Este rufia costuma chamar, por tudo e por nada, mentiroso ao PM Sócrates. Já tinha reflectido sobre porque motivo este tipo de gente reles mas também políticos de elevada hierarquia partidária alinham neste método e usam a acusação de que o PM mente. Aliás, os reles usam-na como alunos aprendizes imitadores dos políticos politicamente menores e intelectualmente fracotes e mesquinhos.

Mas no conjunto toda esta gente estarola já proclama tão normalmente tal alarvidade porque também já adquiriu uma certa concicção de que é verdade o que falsamente afirmam. Por que constata-se como facto vivido e visto em directo, que o PM profere uma declaração-afirmação sobre determinado assunto evidente, como a sua declaração na TVI de que está aberto ao diálogo e ao entendimento, pois que nunca o país precisou tanto de entendimento entre as forças políticas. E o que vêm imediatamente dizer as reles gentes e reles políticos: que o PM está a mentir.

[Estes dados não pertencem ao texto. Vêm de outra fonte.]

Lemma scaled_count_bounds (n t b : Z) :
  (0 < n)%Z -> (0 < t)%Z -> (0 < b)%Z -> (n * t < 2 ^ 51)%Z ->
  let count :=
    py_int (float64 (inject_Z n * float64 (inject_Z t / inject_Z b))) in
  ((n * t / b - 1 <= count <= n * t / b)%Z) /\
  ((n * t) mod b <> 0 -> count = n * t / b)%Z.
Proof.
  intros Hn Ht Hb Hbound. cbn zeta.
  set (SR := inject_Z b). set (V := inject_Z (n * t)).
  assert (HSR : 0 < SR) by (unfold SR; change 0 with (inject_Z 0);
                            rewrite <- Zlt_Qlt; lia).
  assert (HV0 : 1 <= V).
  { unfold V. change 1 with (inject_Z 1). rewrite <- Zle_Qle. nia. }
  assert (HV : V < 2251799813685248).
  { unfold V. change 2251799813685248 with (inject_Z (2 ^ 51)).
    rewrite <- Zlt_Qlt. exact Hbound. }
  assert (Hr : 0 < inject_Z t / SR).
  { apply Qlt_shift_div_l; [exact HSR|].
    rewrite Qmult_0_l. change 0 with (inject_Z 0). rewrite <- Zlt_Qlt. lia. }
  destruct (float64_error _ Hr) as [Hr1 Hr2].
  set (fr := float64 (inject_Z t / SR)) in *.
  assert (HrSR : inject_Z t / SR * SR == inject_Z t).
  { field. intros H. rewrite H in HSR. discriminate HSR. }
  assert (HN : 0 < inject_Z n).
  { change 0 with (inject_Z 0). rewrite <- Zlt_Qlt. lia. }
  assert (Hfr : 0 < fr).
  { eapply Qlt_le_trans; [|exact Hr1].
    apply Qmult_lt_0_compat; [exact Hr|reflexivity]. }
  assert (Hx : 0 < inject_Z n * fr) by (apply Qmult_lt_0_compat; assumption).
  destruct (float64_error _ Hx) as [Hx1 Hx2].
  set (fx := float64 (inject_Z n * fr)) in *.
  (* everything times the native rate *)
  assert (HW1 : V * ((1 - eps) * (1 - eps)) <= fx * SR).
  { assert (A : inject_Z t * (1 - eps) <= fr * SR).
    { rewrite <- HrSR.
      setoid_replace (inject_Z t / SR * SR * (1 - eps))
        with (inject_Z t / SR * (1 - eps) * SR) by ring.
      apply Qmult_le_compat_r; [exact Hr1|lra]. }
    assert (B : inject_Z n * (inject_Z t * (1 - eps)) <= inject_Z n * (fr * SR)).
    { rewrite !(Qmult_comm (inject_Z n)).
      apply Qmult_le_compat_r; [exact A|lra]. }
    assert (C : inject_Z n * fr * (1 - eps) * SR <= fx * SR)
      by (apply Qmult_le_compat_r; [exact Hx1|lra]).
    assert (D : inject_Z n * (inject_Z t * (1 - eps)) * (1 - eps)
                <= inject_Z n * (fr * SR) * (1 - eps)).
    { apply Qmult_le_compat_r; [exact B|unfold eps; lra]. }
    unfold V. rewrite inject_Z_mult.
    setoid_replace (inject_Z n * inject_Z t * ((1 - eps) * (1 - eps)))
      with (inject_Z n * (inject_Z t * (1 - eps)) * (1 - eps)) by ring.
    setoid_replace (inject_Z n * fr * (1 - eps) * SR)
      with (inject_Z n * (fr * SR) * (1 - eps)) in C by ring.
    lra. }
  assert (HW2 : fx * SR <= V * ((1 + eps) * (1 + eps))).
  { assert (A : fr * SR <= inject_Z t * (1 + eps)).
    { rewrite <- HrSR.
      setoid_replace (inject_Z t / SR * SR * (1 + eps))
        with (inject_Z t / SR * (1 + eps) * SR) by ring.
      apply Qmult_le_compat_r; [exact Hr2|lra]. }
    assert (B : inject_Z n * (fr * SR) <= inject_Z n * (inject_Z t * (1 + eps))).
    { rewrite !(Qmult_comm (inject_Z n)).
      apply Qmult_le_compat_r; [exact A|lra]. }
    assert (C : fx * SR <= inject_Z n * fr * (1 + eps) * SR)
      by (apply Qmult_le_compat_r; [exact Hx2|lra]).
    assert (D : inject_Z n * (fr * SR) * (1 + eps)
                <= inject_Z n * (inject_Z t * (1 + eps)) * (1 + eps)).
    { apply Qmult_le_compat_r; [exact B|unfold eps; lra]. }
    unfold V. rewrite inject_Z_mult.
    setoid_replace (inject_Z n * inject_Z t * ((1 + eps) * (1 + eps)))
      with (inject_Z n * (inject_Z t * (1 + eps)) * (1 + eps)) by ring.
    setoid_replace (inject_Z n * fr * (1 + eps) * SR)
      with (inject_Z n * (fr * SR) * (1 + eps)) in C by ring.
    lra. }
  unfold eps in HW1, HW2.
  assert (Hlow : V - 1 < fx * SR) by lra.
  assert (Hupp : fx * SR < V + 1) by lra.
  clear HW1 HW2.
  (* the integer quotient *)
  set (m := (n * t / b)%Z).
  pose proof (Z.div_mod (n * t) b ltac:(lia)) as Hdm.
  pose proof (Z.mod_pos_bound (n * t) b Hb) as Hrem.
  fold m in Hdm. set (rem := ((n * t) mod b)%Z) in *.
  assert (HVm : V == inject_Z m * SR + inject_Z rem).
  { unfold V, SR. rewrite <- inject_Z_mult, <- inject_Z_plus.
    rewrite Hdm at 1. rewrite (Z.mul_comm b m). reflexivity. }
  assert (Hrem1 : inject_Z rem + 1 <= SR).
  { unfold SR. change 1 with (inject_Z 1). rewrite <- inject_Z_plus, <- Zle_Qle.
    lia. }
  assert (Hrem0 : 0 <= inject_Z rem).
  { change 0 with (inject_Z 0). rewrite <- Zle_Qle. lia. }
  assert (Hfx0 : 0 <= fx).
  { apply Qlt_le_weak. eapply Qlt_le_trans; [|exact Hx1].
    apply Qmult_lt_0_compat; [exact Hx|reflexivity]. }
  rewrite (py_int_floor fx Hfx0).
  assert (Hlt : fx < inject_Z (m + 1)).
  { apply (proj1 (Qmult_lt_r _ _ SR HSR)).
    rewrite inject_Z_plus. change (inject_Z 1) with 1.
    setoid_replace ((inject_Z m + 1) * SR) with (inject_Z m * SR + SR) by ring.
    lra. }
  assert (Hge : inject_Z (m - 1) <= fx).
  { apply (proj1 (Qmult_le_r _ _ SR HSR)).
    unfold Z.sub. rewrite inject_Z_plus. change (inject_Z (- (1))) with (- 1).
    setoid_replace ((inject_Z m + - 1) * SR) with (inject_Z m * SR - SR) by ring.
    assert (1 <= SR) by lra. lra. }
  assert (Hfloor1 : (m - 1 <= Qfloor fx)%Z).
  { rewrite <- (Qfloor_Z (m - 1)). apply Qfloor_resp_le, Hge. }
  assert (Hfloor2 : (Qfloor fx < m + 1)%Z).
  { rewrite Zlt_Qlt. eapply Qle_lt_trans; [apply Qfloor_le|exact Hlt]. }
  split; [lia|].
  intros Hne.
  assert (Hge' : inject_Z m <= fx).
  { apply (proj1 (Qmult_le_r _ _ SR HSR)).
    assert (1 <= inject_Z rem).
    { change 1 with (inject_Z 1). rewrite <- Zle_Qle. lia. }
    lra. }
  assert (Hfloor3 : (m <= Qfloor fx)%Z).
  { rewrite <- (Qfloor_Z m). apply Qfloor_resp_le, Hge'. }
  lia.
Qed.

E porque afirmam que o PM mentiu? Porque o seu pensamento está amarrado à corrente pre-concebida e preconceituosa de que o PM diz o que diz mas pensa outra coisa. O PM é tido como alguém tão esperto-inteligente e tão rápido a pensar e julgar que, ao mesmo tempo que pensa-produz afirmações, já está a pensar no seu contrário.
O PM, ao fim e ao cabo, é tido como quase um deus ou semi-deus ou de origem divina com um pensamento que prevê o futuro, pois só assim se explica que para sua defesa pense uma coisa e discorra sobre o seu contrário em simultâneo.

Ora, como ninguém pode e vai acreditar que o PM tenha tais qualidades divinas de adivinhação e capacidades transcendentais de mentir sobre o seu próprio pensamento, é da mais trivial lógica, para qualquer pessoa normal, pensar que quem verdadeiramente mente é quem acusa. O acusador, por uma manobra de pura imaginação, intromete-se imagináriamente no pensamento do PM para ver e retirar dele (pensamento) uma contradição entre pensamento e transmissão desse pensamento.
A essa suposta contradição apelida de mentira. Contudo, como a contradição suposta pelo acusador é imaginária, a mentia é sua. Toda.